Brief » Report each line from the data below that holds the word "requests".

═══ Data for this exercise

Lemma stored_trans c c1 c2 from a b ea eb :
  0 <= from ->
  stored c c1 from a ea -> stored c1 c2 (from + zlen a) b eb ->
  (from + zlen a) mod block_allocation_resolution = 0 \/ b = [] ->
  stored c c2 from (a ++ b) (ea ++ eb).
Proof.
  intros Hf [] [] Hal. constructor; try done.
  - by eapply mem_store_app.
  - etrans; [exact st_frame1 |]. generalize (sock c2) (file c2) (map_of c2). intros s f m.
    by rewrite st_frame0.
  - intuition congruence.
  - congruence.
  - rewrite st_events1, st_events0. by rewrite app_assoc.
  - pose proof (zlen_nonneg a). pose proof (zlen_nonneg b).
    rewrite !zlen_app, blocks_add; [lia | done | done |].
    destruct Hal as [? | ->]; [by left | by right].
  - intros H. rewrite st_off0 by done. apply st_off1. congruence.
Qed.

Lemma tracked_trans c c1 c2 ea eb :
  stream_enabled (map_of c1) = stream_enabled (map_of c) ->
  tracked c c1 ea -> tracked c1 c2 eb -> tracked c c2 (ea ++ eb).
Proof.
  intros He H1 H2 Ht off Hne. apply Exists_app.
  destruct (decide (byte_at (file c1) off = byte_at (file c) off)) as [E | E].
  - right. apply H2; congruence.
  - left. by apply H1.
Qed.

(** Copying [a] bytes and then [b] more is copying [a + b]. *)
Lemma write_post_bind c from a b (m : M client unit) (k : unit -> M client unit) :
  0 <= from -> 0 <= a -> 0 <= b ->
  (from + a) mod block_allocation_resolution = 0 \/ b = 0 ->
  write_post c from a (m c) ->
  (forall c1 evs, m c = (Ok tt, c1) ->
     stored c c1 from (ro_bytes (readloop (sk_rx (sock c)) (sk_errno (sock c)) a)) evs ->
     write_post c1 (from + a) b (k tt c1)) ->
  write_post c from (a + b) ((m ≫= k) c).
Proof.
  intros Hf Ha Hb Hal (bs & evs & Hst & Hrx & Her & Hm) Hk. unfold write_post.
  rewrite readloop_split by done. cbn zeta.
  pose proof (readloop_done_zlen (sk_rx (sock c)) (sk_errno (sock c)) a Ha) as Hlen.
  destruct (m c) as [r c1] eqn:E. rewrite (bindM_eq _ _ _ _ _ E). cbn [fst snd] in *.
  set (o := readloop (sk_rx (sock c)) (sk_errno (sock c)) a) in *.
  destruct (ro_res o) eqn:Ho.
  2,3: destruct Hm as [-> Hm]; exists bs, evs; cbn; by rewrite Ho.
  destruct Hm as (-> & -> & Htr). specialize (Hlen eq_refl).
  destruct (Hk c1 evs eq_refl Hst) as (bs2 & evs2 & Hst2 & Hrx2 & Her2 & Hm2). clear Hk.
  rewrite Hrx, Her in *. set (o2 := readloop (ro_rx o) (ro_errno o) b) in *.
  exists (ro_bytes o ++ bs2), (evs ++ evs2). cbn [rd_prepend ro_res ro_bytes ro_rx ro_errno].
  assert (Hz : b = 0 -> bs2 = []).
  { intros ->. unfold o2 in Hm2. rewrite readloop_zero in Hm2 by lia. cbn in Hm2. by destruct Hm2 as (_ & -> & _). }
  split.
  { apply stored_trans with c1; [done | done | by rewrite Hlen |]. rewrite Hlen.
    destruct Hal as [? | Hb0]; [by left | right; auto]. }
  split_and!; [done | done |].
  destruct (ro_res o2).
  - destruct Hm2 as (H1 & -> & H3). split_and!; [done | done |]. apply tracked_trans with c1; [apply (st_enabled _ _ _ _ _ Hst) | done | done].
  - destruct Hm2 as (H1 & H2). split; [done |]. by apply prefix_app.
  - destruct Hm2 as (H1 & H2). split; [done |]. by apply prefix_app.
Qed.

(** Nothing to copy. *)
Lemma write_post_nil c from : client_ok c -> write_post c from 0 (Ok tt, c).
Proof.
  intros H. unfold write_post. rewrite readloop_zero by done. cbn. exists [], [].
  split_and!; try done; [by apply stored_refl |]. intros _ off Hne. done.
Qed.

(** Setting bits never breaks the sparse invariant; storing data does not where
    the bits end up set. *)
Lemma sparse_store map map' m m' from bs :
  mem_store m from bs = Ok m' -> bs_size map' = bs_size map ->
  (forall off, 0 <= off -> bit_at map off = true -> bit_at map' off = true) ->
  (forall off, from <= off < from + zlen bs -> bit_at map' off = true) ->
  sparse map m -> sparse map' m'.
Proof.
  intros Hm Hz Hmono Hset Hsp off Ho Hb. rewrite (byte_at_store _ _ _ _ _ Hm).
  destruct ((from <=? off) && (off <? from + zlen bs)) eqn:E.
  - rewrite Hset in Hb by lia. done.
  - apply Hsp; [lia |]. destruct (bit_at map off) eqn:E2; [| done].
    rewrite Hmono in Hb by (lia || done). done.
Qed.
Lemma payload_cut c q payload pre rest s sels :
  client_ok c -> env_ok c -> calm false c -> sv_size (serve c) < 2 ^ 63 ->
  sk_selects (sock c) = s :: sels -> request_ok c q payload -> payload = pre ++ rest -> rest <> [] ->
  q_from q + q_len q <= sv_size (serve c) -> room (map_of c) (blocks (q_from q) (payload_len q)) ->
  incoming (sk_rx (sock c)) = request_bytes q ++ pre -> cut_short c q payload.
Proof.
  intros Hok Hen Hc Hsz Hsel Hq Hpl Hrest Hn Hroom Hi.
  assert (Hrs : ready_select c s).
  { destruct Hen as [_ _ _ _ _ Hr]. rewrite Hsel in Hr. by apply Forall_cons_1 in Hr as [? _]. }
  pose proof (rq_payload _ _ _ Hq) as Hp. rewrite Hpl, zlen_app in Hp.
  assert (Hpos : 0 < zlen rest) by (destruct rest; [done |]; unfold zlen; simpl length; lia).
  pose proof (zlen_nonneg pre). unfold payload_len in *.
  destruct ((q_magic q =? REQUEST_MAGIC) && (q_type q =? REQUEST_WRITE)) eqn:Et; [| lia].
  apply andb_true_iff in Et as [Hmg%Z.eqb_eq Hty%Z.eqb_eq].
  destruct (pop_select_ok c Hok Hen) as [Hok0 Hen0].
  destruct (request_arrives q (pop_select c) pre Hok0 Hen0 (rq_wf _ _ _ Hq) Hi) as (c2 & E2 & A).
  change (set_killswitch _ (pop_select c)) with (armed c) in E2.
  pose proof (keeps_read_request false _ (armed_calm _ _ _ _ Hc Hsel)) as Hc2. rewrite E2 in Hc2. cbn [snd] in Hc2.
  pose proof (an_kept _ _ _ _ _ _ A) as Hk. injection Hk as Hsz2 _ Hks2 Hcl2 _ _ Hse2. cbn in Hsz2, Hks2, Hcl2, Hse2.
  pose proof (an_file _ _ _ _ _ _ A) as Hf2. cbn in Hf2.
  pose proof (an_tx _ _ _ _ _ _ A) as Ht2. rewrite app_nil_r in Ht2. cbn in Ht2.
  assert (Hroom2 : room (map_of c2) (blocks (q_from q) (q_len q))).
  { intros Ht. rewrite Hse2 in Ht. specialize (Hroom Ht). pose proof (an_room _ _ _ _ _ _ A) as Ha. cbn in Ha. lia. }
  assert (Hks : killswitch c2 = killswitch (armed c)).
  { revert E2. unfold client_read_request, fd_read_request, mbind, M_bind. rewrite on_sock_readloop. cbn zeta.
    destruct (ro_res _); [by intros [= <- <-] | | done]. cbn. by destruct (_ || _). }
  destruct (armed_fields c) as (_ & Hfa & Hda & _ & _ & Hka).
  assert (Hcy : forall b : bool, exists c',
      request_cycle (Some q) (if b then hit c2 else c2) = (Stop (if b then SError else SBlock), c') /\
      client_ok c' /\ sk_tx (sock c') = sk_tx (sock c2) /\ disconnect c' = false /\ killswitch c' = killswitch c2 /\
      use_killswitch (serve c') = use_killswitch (serve c2) /\
      exists bs, bs `prefix_of` payload /\ file c' = patched (file c2) (q_from q) bs).
  { intros b. apply (write_cycle_cut c2 q payload pre rest); try done; try lia;
      [apply (an_ok _ _ _ _ _ _ A) | rewrite Hcl2; apply (ev_open _ Hen) | apply (rq_wf _ _ _ Hq) | apply (an_rx _ _ _ _ _ _ A)]. }
  constructor.
  - rewrite (serve_request_armed c s sels Hsel Hrs), (bindM_eq _ _ _ _ _ E2).
    destruct (Hcy false) as (c' & E & _ & H2 & _ & H4 & _).
    exists c'. split_and!; [done | congruence |]. rewrite H4, Hks. done.
  - rewrite (serve_request_armed (hit c) s sels Hsel Hrs), armed_hit.
    rewrite (bindM_eq _ _ _ _ _ (read_request_hit _ _ _ E2)).
    destruct (Hcy true) as (c' & E & H1 & H2 & H3 & _ & H4 & H5). rewrite E, Hf2 in *.
    exists (Stop SError), c'. split_and!; try done; [by right | congruence | by rewrite H3, (ca_disconnect _ _ Hc) | congruence].
Qed.

(** ** The whole thread *)

Definition opened (fd size : Z) (c : client) : client :=
  c <| fileno := fd |> <| mapped_size := size |> <| is_mapped := true |>.

Lemma client_serve_opened requests fd size mm c :
  1 <= fd -> 0 <= size -> sector_round size = size -> mm <> -1 ->
  client_serve_with requests fd size mm 0 c =
    match client_thread requests (opened fd size c) with
    | (Stop SError, c') => match client_cleanup c' with (Ok _, c'') => (Stop SError, c'') | r => r end
    | r => r
    end.
Proof.
  intros H1 H2 H3 H4. unfold client_serve_with, open_and_mmap. replace (fd <? 1) with false by lia.
  replace (size <? 0) with false by lia. rewrite H3, Z.eqb_refl. replace (mm =? -1) with false by lia. cbn [andb].
  change (0 <? 0) with false. cbn iota. rewrite bool_decide_true by done. done.
Qed.

(** What every client is told first. *)
Definition hello_bytes (size : Z) : list Z :=
  to_wire (nbd_h2r_init {| i_passwd := INIT_PASSWD; i_magic := INIT_MAGIC; i_size := size;
    i_flags := Z.lor (Z.lor FLAG_HAS_FLAGS FLAG_SEND_FLUSH) FLAG_SEND_FUA; i_reserved := replicate 124 0 |} zero_init_raw).

Lemma hello_answered c :
  client_ok c -> env_ok c -> calm false c ->
  exists c', client_send_hello c = (Ok tt, c') /\ calm false c' /\
    answered c c' (file c) (hello_bytes (sv_size (serve c))) (incoming (sk_rx (sock c))) 0.
Proof.
  intros Hok Hen Hc. unfold client_send_hello. rewrite bind_gets. unfold client_write_init.
  pose proof (keeps_write_all false (hello_bytes (sv_size (serve c))) SError c Hc) as Hk.
  destruct (conn_write_all_spec (hello_bytes (sv_size (serve c))) SError (sock c) (ev_wq _ Hen)) as (k & E & H1 & H2 & H3 & H4).
  assert (E' : on_sock (conn_write_all (hello_bytes (sv_size (serve c))) SError) c = (Ok tt, c <| sock := k |>))
    by (unfold on_sock; by rewrite E).
  rewrite E' in Hk. exists (c <| sock := k |>). split_and!; [exact E' | exact Hk |].
  apply answered_sock; try done; rewrite H2; [apply (ev_rx _ Hen) | done].
Qed.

══════

Answer section »
Lemma client_serve_opened requests fd size mm c :
  client_serve_with requests fd size mm 0 c =
    match client_thread requests (opened fd size c) with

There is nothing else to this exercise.